A half-billion-dollar bump in the value of the University of Pittsburgh's endowment last year boosted it into the company of the 25 richest university endowments in the nation.
A survey released Thursday that charts the value of endowments at 832 colleges and universities across the country ranks Pitt 25th with an endowment valued at $3.49 billion as of June 30, 2014. The school moved up from 26th the prior year, when its holdings were valued at $2.9 billion.
The annual National Association of College and University Business Officers-Commonfund Study of Endowments, found university endowments, which suffered during the 2009 downturn, averaged a 15.5 percent return on investment last year, up from 11.7 percent the prior year.
The new totals include returns on investments and new contributions, minus any withdrawals and fees.
For Pitt, where the endowment ranked 31st in the nation with $1.36 billion in 2004, the new numbers are heartening.
But families who expect a break in tuition and costs at Pitt, often cited along with Penn State as having the highest resident tuition of any public university, may be disappointed.
Although Pitt is sitting on a large investment portfolio, only a small portion of it — an average of 4.25 percent — trickles down to it each year.
“We've been very fortunate to have a number of very, very generous donors,” said Clyde Jones, university vice chancellor for health services development.
“The kind of endowed funds we are getting are increasingly more restricted. It's helped increase the number of (faculty) chairs, scholarships and research funds quite dramatically,” Jones said. “But donors are very savvy. They want to be sure we're being good stewards and that there is a good result for the money — that we're hiring top talent and recruiting the best students.”
It's that way at most universities, where the survey found disbursements from endowments accounted for an average of 9.2 percent of institutions' total operating budgets last year.
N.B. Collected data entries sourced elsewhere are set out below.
(** ** Decoding *)

Definition unpack_bool (bytes : list Z) (i : nat) : bool :=
  match bytes !! (i / 8)%nat with
  | Some b => negb (js_and b (js_shl 1 (Z.of_nat i mod 8)) =? 0)
  | None => false
  end.
(** [dv.get*(i * width)], which throws past the end. *)
Fixpoint read_fixed (n : nat) (width : nat) (get : list Z -> Z) (bytes : list Z) : res (list Z) :=
  match n with
  | O => Ok []
  | S n =>
      if (length bytes <? width)%nat then Throw (RangeError "Offset is outside the bounds of the DataView")
      else vs ← read_fixed n width get (drop width bytes); Ok (get (take width bytes) :: vs)
  end.
Fixpoint read_slices (n width : nat) (bytes : list Z) : list (list Z) :=
  match n with
  | O => []
  | S n => take width bytes :: read_slices n width (drop width bytes)
  end.
Fixpoint read_byte_arrays (n : nat) (bytes : list Z) : res (list (list Z)) :=
  match n with
  | O => Ok []
  | S n =>
      if (length bytes <? 4)%nat then Throw (RangeError "Offset is outside the bounds of the DataView")
      else
        let len := le_val (take 4 bytes) in
        let bytes := drop 4 bytes in
        vs ← read_byte_arrays n (drop (Z.to_nat len) bytes);
        Ok (take (Z.to_nat len) bytes :: vs)
  end.

Definition decodePlain (physicalType : Z) (bytes : list Z) (count : Z) (typeLength : option Z)
  : res Column :=
  let n := Z.to_nat count in
  if physicalType =? PType.BOOLEAN then Ok (BooleanCol (map (unpack_bool bytes) (seq 0 n)))
  else if physicalType =? PType.INT32 then
    vs ← read_fixed n 4 (fun l => signedN 32 (le_val l)) bytes; Ok (Int32Col vs)
  else if physicalType =? PType.INT64 then
    vs ← read_fixed n 8 (fun l => signedN 64 (le_val l)) bytes; Ok (Int64Col vs)
  else if physicalType =? PType.FLOAT then vs ← read_fixed n 4 le_val bytes; Ok (FloatCol vs)
  else if physicalType =? PType.DOUBLE then vs ← read_fixed n 8 le_val bytes; Ok (DoubleCol vs)
  else if physicalType =? PType.BYTE_ARRAY then
    vs ← read_byte_arrays n bytes; Ok (ByteArrayCol (map BBytes vs))
  else if physicalType =? PType.FIXED_LEN_BYTE_ARRAY then
    let width := default 0 typeLength in
    Ok (FixedCol typeLength (map BBytes (read_slices n (Z.to_nat width) bytes)))
  else if physicalType =? PType.INT96 then Ok (Int96Col (read_slices n 12 bytes))
  else Throw (ParquetError "PLAIN decode: unsupported physical type").

Definition decodeDictionaryIndices (bytes : list Z) (count : Z) : res (list Z) :=
  if zlen bytes =? 0 then Ok (if count =? 0 then [] else replicate (Z.to_nat count) 0)
  else
    '(out, _) ← (bitWidth ← readU8; decodeRleHybrid bitWidth count) (new_reader bytes);
    Ok out.

(** ** BYTE_STREAM_SPLIT *)

Definition elementWidth (physicalType : Z) (typeLength : option Z) : Z :=
  if physicalType =? PType.FLOAT then 4
  else if physicalType =? PType.DOUBLE then 8
  else if physicalType =? PType.INT32 then 4
  else if physicalType =? PType.INT64 then 8
  else if physicalType =? PType.FIXED_LEN_BYTE_ARRAY then default 0 typeLength
  else 0.

(** The columns this encoding is used for. *)
Inductive SplitColumn :=
| SFloat (values : list Z)
| SDouble (values : list Z)
| SInt32 (values : list Z)
| SInt64 (values : list Z)
| SFixed (typeLength : option Z) (values : list (list Z)).
Definition split_type (c : SplitColumn) : Z :=
  match c with
  | SFloat _ => PType.FLOAT | SDouble _ => PType.DOUBLE | SInt32 _ => PType.INT32
  | SInt64 _ => PType.INT64 | SFixed _ _ => PType.FIXED_LEN_BYTE_ARRAY
  end.
Definition split_typeLength (c : SplitColumn) : option Z :=
  match c with SFixed t _ => t | _ => None end.
Definition split_count (c : SplitColumn) : nat :=
  match c with
  | SFloat v | SDouble v | SInt32 v | SInt64 v => length v
  | SFixed _ v => length v
  end.

Definition encodeFixedWidth (c : SplitColumn) (width : Z) : list Z :=
  match c with
  | SFloat values | SInt32 values => values ≫= le_bytes 4
  | SDouble values | SInt64 values => values ≫= le_bytes 8
  | SFixed _ values => values ≫= fixed_bytes width
  end.
Definition decodeFixedWidth (bytes : list Z) (count : Z) (physicalType : Z) (typeLength : option Z)
  (width : Z) : res SplitColumn :=
  let n := Z.to_nat count in
  if physicalType =? PType.FLOAT then vs ← read_fixed n 4 le_val bytes; Ok (SFloat vs)
  else if physicalType =? PType.DOUBLE then vs ← read_fixed n 8 le_val bytes; Ok (SDouble vs)
  else if physicalType =? PType.INT32 then
    vs ← read_fixed n 4 (fun l => signedN 32 (le_val l)) bytes; Ok (SInt32 vs)
  else if physicalType =? PType.INT64 then
    vs ← read_fixed n 8 (fun l => signedN 64 (le_val l)) bytes; Ok (SInt64 vs)
  else Ok (SFixed typeLength (read_slices n (Z.to_nat width) bytes)).

(** The nested index loops: [rows] outer rounds of [cols], element [(r, c)]
    taken from position [c * rows + r].  A missing byte reads as 0. *)
Definition transpose (rows cols : nat) (bytes : list Z) : list Z :=
  seq 0 rows ≫= (fun r => map (fun c => default 0 (bytes !! (c * rows + r)%nat)) (seq 0 cols)).

Definition encodeByteStreamSplit (c : SplitColumn) : list Z :=
  let width := elementWidth (split_type c) (split_typeLength c) in
  let interleaved := encodeFixedWidth c width in
  transpose (Z.to_nat width) (split_count c) interleaved.
Definition decodeByteStreamSplit (bytes : list Z) (count physicalType : Z) (typeLength : option Z)
  : res SplitColumn :=
  let width := elementWidth physicalType typeLength in
  let reassembled := transpose (Z.to_nat count) (Z.to_nat width) bytes in
  decodeFixedWidth reassembled count physicalType typeLength width.
(** ** Fixed-width values *)

Lemma read_fixed_bind n get vs :
  (forall v, v ∈ vs -> get (le_bytes n v) = v) ->
  read_fixed (length vs) n get (vs ≫= le_bytes n) = Ok vs.
Proof.
  induction vs as [|v vs IH]; intros Hget; [done|]. rewrite bind_cons.
  cbn [length read_fixed].
  assert ((length (le_bytes n v ++ (vs ≫= le_bytes n)) <? n)%nat = false) as ->.
  { apply Nat.ltb_ge. rewrite length_app, length_le_bytes. lia. }
  rewrite drop_app_length', take_app_length' by (by rewrite length_le_bytes).
  rewrite IH by (intros; apply Hget; by right). cbn [mbind res_bind].
  by rewrite Hget by left.
Qed.

Lemma le_signed n v : (0 < n)%nat -> is_int (8 * Z.of_nat n) v ->
  signedN (8 * Z.of_nat n) (le_val (le_bytes n v)) = v.
Proof. apply le_signed_roundtrip. Qed.

Lemma read_slices_bind (w : nat) (f : list Z -> list Z) vs :
  (forall v, v ∈ vs -> length (f v) = w) -> read_slices (length vs) w (vs ≫= f) = map f vs.
Proof.
  induction vs as [|v vs IH]; intros Hf; [done|]. rewrite bind_cons. cbn [length read_slices map].
  rewrite take_app_length', drop_app_length' by (symmetry; apply Hf; left).
  by rewrite IH by (intros; apply Hf; by right).
Qed.

Lemma fixed_bytes_exact w b : zlen b = w -> fixed_bytes w b = b.
Proof.
  intros <-. unfold fixed_bytes. cbv zeta.
  rewrite take_ge by (unfold zlen; lia). by rewrite Z.sub_diag, app_nil_r.
Qed.

Lemma fixed_bytes_id w vs :
  Forall (fun v => zlen v = w) vs -> map (fixed_bytes w) vs = vs.
Proof.
  induction 1 as [|v vs Hv Hvs IH]; [done|]. cbn [map]. by rewrite IH, fixed_bytes_exact.
Qed.

(** ** Booleans *)

Definition bit_ops_ok (b : Z) : bool :=
  forallb (fun k =>
    let b' := js_or b (js_shl 1 k) in
    (0 <=? b') && (b' <? 256) && bool_decide (negb (js_and b (js_shl 1 k) =? 0) = Z.testbit b k) &&
    forallb (fun j => Bool.eqb (Z.testbit b' j) ((j =? k) || Z.testbit b j)) (seqZ 0 8))
  (seqZ 0 8).

Lemma bit_ops b k : is_byte b -> 0 <= k < 8 ->
  let b' := js_or b (js_shl 1 k) in
  is_byte b' /\ negb (js_and b (js_shl 1 k) =? 0) = Z.testbit b k /\
  forall j, 0 <= j < 8 -> Z.testbit b' j = (j =? k) || Z.testbit b j.
Proof.
  intros Hb Hk b'. assert (bit_ops_ok b = true) as H.
  { apply byte_forallb; [vm_compute; reflexivity|done]. }
  unfold bit_ops_ok in H. rewrite forallb_forall in H.
  specialize (H k ltac:(apply list_elem_of_In, elem_of_seqZ; lia)). fold b' in H.
  rewrite !andb_true_iff in H. destruct H as (((H1 & H2) & H3) & H4).
  rewrite bool_decide_eq_true in H3. rewrite forallb_forall in H4.
  split; [unfold is_byte; lia|]. split; [done|]. intros j Hj.
  specialize (H4 j ltac:(apply list_elem_of_In, elem_of_seqZ; lia)). by apply Bool.eqb_prop in H4.
Qed.

(** Bit [j] of the packed bytes. *)
Definition bit_at (out : list Z) (j : nat) : bool :=
  Z.testbit (default 0 (out !! (j / 8)%nat)) (Z.of_nat j mod 8).

Lemma set_bit out i j :
  Forall is_byte out -> (i / 8 < length out)%nat ->
  let out' := alter (fun b => js_or b (js_shl 1 (Z.of_nat i mod 8))) (i / 8)%nat out in
  Forall is_byte out' /\ length out' = length out /\
  bit_at out' j = (j =? i)%nat || bit_at out j.
Proof.
  intros Hb Hi out'. destruct (lookup_lt_is_Some_2 _ _ Hi) as [b E].
  pose proof (proj1 (Forall_lookup _ _) Hb _ _ E) as Hbb.
  pose proof (Z.mod_pos_bound (Z.of_nat i) 8 ltac:(lia)) as Hk.
  destruct (bit_ops b (Z.of_nat i mod 8) Hbb Hk) as (Hb' & _ & Hbits).
  split; [|split; [apply length_alter|]].
  { apply Forall_lookup. intros k x Hx. unfold out' in Hx. destruct (decide (k = i / 8)%nat) as [->|Hne].
    - rewrite list_lookup_alter_eq, E in Hx. injection Hx as <-. done.
    - rewrite list_lookup_alter_ne in Hx by done. by apply (proj1 (Forall_lookup _ _) Hb _ _ Hx). }
  unfold bit_at, out'. destruct (decide (j / 8 = i / 8)%nat) as [Ej|Ej].
  - rewrite Ej, list_lookup_alter_eq, E. cbn [fmap option_fmap option_map default].
    change (default 0 (Some ?x)) with x. rewrite Hbits by (apply Z.mod_pos_bound; lia). f_equal.
    destruct (Nat.eqb_spec j i) as [->|Hne]; [apply Z.eqb_refl|]. apply Z.eqb_neq.
    intros Hm. apply Hne. apply (f_equal Z.of_nat) in Ej. rewrite !Nat2Z.inj_div in Ej.
    change (Z.of_nat 8) with 8 in Ej. revert Hm Ej. zdm.
  - rewrite list_lookup_alter_ne by congruence. by replace (j =? i)%nat with false by (symmetry; apply Nat.eqb_neq; congruence).
Qed.

Lemma pack_bools_bits i values out j :
  Forall is_byte out -> (i + length values <= 8 * length out)%nat ->
  let out' := pack_bools i values out in
  Forall is_byte out' /\ length out' = length out /\
  bit_at out' j = (if ((i <=? j) && (j <? i + length values))%nat
                   then default false (values !! (j - i)%nat) || bit_at out j else bit_at out j).
Proof.
  revert i out. induction values as [|v values IH]; intros i out Hb Hl; cbn [pack_bools length].
  - split; [done|]. split; [done|]. rewrite Nat.add_0_r. by destruct ((i <=? j) && (j <? i))%nat eqn:E.
  - cbn [length] in Hl. assert (i / 8 < length out)%nat as Hi by (apply Nat.Div0.div_lt_upper_bound; lia).
    destruct (set_bit out i j Hb Hi) as (Hb1 & Hl1 & Hbit).
    set (out1 := if v then _ else out).
    assert (Forall is_byte out1 /\ length out1 = length out /\
            bit_at out1 j = ((j =? i)%nat && v) || bit_at out j) as (Hb2 & Hl2 & Hbit2).
    { unfold out1. destruct v; [by rewrite andb_true_r|by rewrite andb_false_r]. }
    destruct (IH (S i) out1 Hb2 ltac:(lia)) as (Hb3 & Hl3 & Hbit3).
    split; [done|]. split; [congruence|]. rewrite Hbit3, Hbit2.
    destruct (Nat.eqb_spec j i) as [->|Hne].
    + replace (S i <=? i)%nat with false by (symmetry; apply Nat.leb_gt; lia).
      replace (i <=? i)%nat with true by (symmetry; apply Nat.leb_le; lia).
      replace (i <? i + S (length values))%nat with true by (symmetry; apply Nat.ltb_lt; lia).
      by rewrite Nat.sub_diag.
    + replace (S i <=? j)%nat with (i <=? j)%nat.
      2: { destruct (Nat.leb_spec i j), (Nat.leb_spec (S i) j); lia || done. }
      replace (S i + length values)%nat with (i + S (length values))%nat by lia.
      destruct ((i <=? j) && (j <? i + S (length values)))%nat eqn:E; [|done].
      rewrite andb_true_iff, Nat.leb_le, Nat.ltb_lt in E.
      replace (j - i)%nat with (S (j - S i))%nat by lia. done.
Qed.

Lemma bools_roundtrip values :
  map (unpack_bool (pack_bools 0 values (replicate ((length values + 7) / 8)%nat 0)))
    (seq 0 (length values)) = values.
Proof.
  set (z := replicate ((length values + 7) / 8)%nat 0).
  assert (Forall is_byte z) as Hz by (apply Forall_replicate; by vm_compute).
  assert (length values <= 8 * length z)%nat as Hl.
  { unfold z. rewrite length_replicate. pose proof (Nat.div_mod (length values + 7) 8 ltac:(lia)).
    pose proof (Nat.mod_upper_bound (length values + 7) 8 ltac:(lia)). lia. }
  apply list_eq. intros j. rewrite list_lookup_fmap. destruct (decide (j < length values)%nat) as [Hj|Hj].
  - rewrite lookup_seq_lt by done. cbn [fmap option_fmap option_map]. rewrite Nat.add_0_l.
    destruct (pack_bools_bits 0 values z j Hz Hl) as (Hb & Hlen & Hbit).
    set (out := pack_bools 0 values z) in *.
    assert (bit_at z j = false) as Hz0.
    { unfold bit_at, z. destruct (replicate _ 0 !! _) eqn:Ez; [|apply Z.testbit_0_l].
      apply lookup_replicate in Ez as [-> _]. apply Z.testbit_0_l. }
    rewrite Hz0 in Hbit.
    assert (j / 8 < length out)%nat as Hi by (rewrite Hlen; apply Nat.Div0.div_lt_upper_bound; lia).
    destruct (lookup_lt_is_Some_2 _ _ Hi) as [b E]. destruct (lookup_lt_is_Some_2 _ _ Hj) as [v Ev].
    rewrite Ev. f_equal. unfold unpack_bool. unfold bit_at in Hbit. rewrite E in Hbit |- *.
    destruct (bit_ops b (Z.of_nat j mod 8)) as (_ & -> & _).
    { by apply (proj1 (Forall_lookup _ _) Hb _ _ E). } { apply Z.mod_pos_bound. lia. }
    change (default 0 (Some b)) with b in Hbit. rewrite Hbit. rewrite Nat.sub_0_r, Ev.
    replace (j <? 0 + length values)%nat with true by (symmetry; apply Nat.ltb_lt; lia). simpl.
    apply orb_false_r.
  - rewrite !lookup_ge_None_2; [done|lia|rewrite length_seq; lia].
Qed.

(** ** PLAIN *)

Definition bytes_of (v : BinValue) : list Z :=
  match v with BBytes b => b | BString s => TextEncoder_encode s | BOther => [] end.
Definition binary_ok (P : Z -> Prop) (v : BinValue) : Prop := v <> BOther /\ P (zlen (bytes_of v)).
Commonfund Institute Executive Director John S. Griswold said the survey, which also looked at endowment investments, suggested universities are limiting risk after taking a hit during the financial crisis of 2007-09
Like Pitt, Penn State, which also recently closed a successful fundraising campaign, experienced growth. Its endowment increased from $2.9 billion to $3.44 billion, a number that earned it a rank as the 27th richest endowment in the nation.
Despite an increasing emphasis on fundraising, the Pennsylvania schools' endowments still lag behind the richest, including: Harvard's $35.8 billion fund; the University of Texas System, with $25.4 billion; and Yale, with $23.9 billion.
Carnegie Mellon University reported a significant increase in the value of its endowment — from $1.37 billion to $1.59 billion — but noted that the total included its combined endowment assets and a portion of assets held by the Dietrich Foundation, which eventually will benefit CMU.
Elsewhere, a single donor can make a significant difference at a smaller school. Chatham University's endowment value increased by 29 percent. It grew from $75 million to $97 million, owing in large part to a single $15 million gift from the Falk Foundation.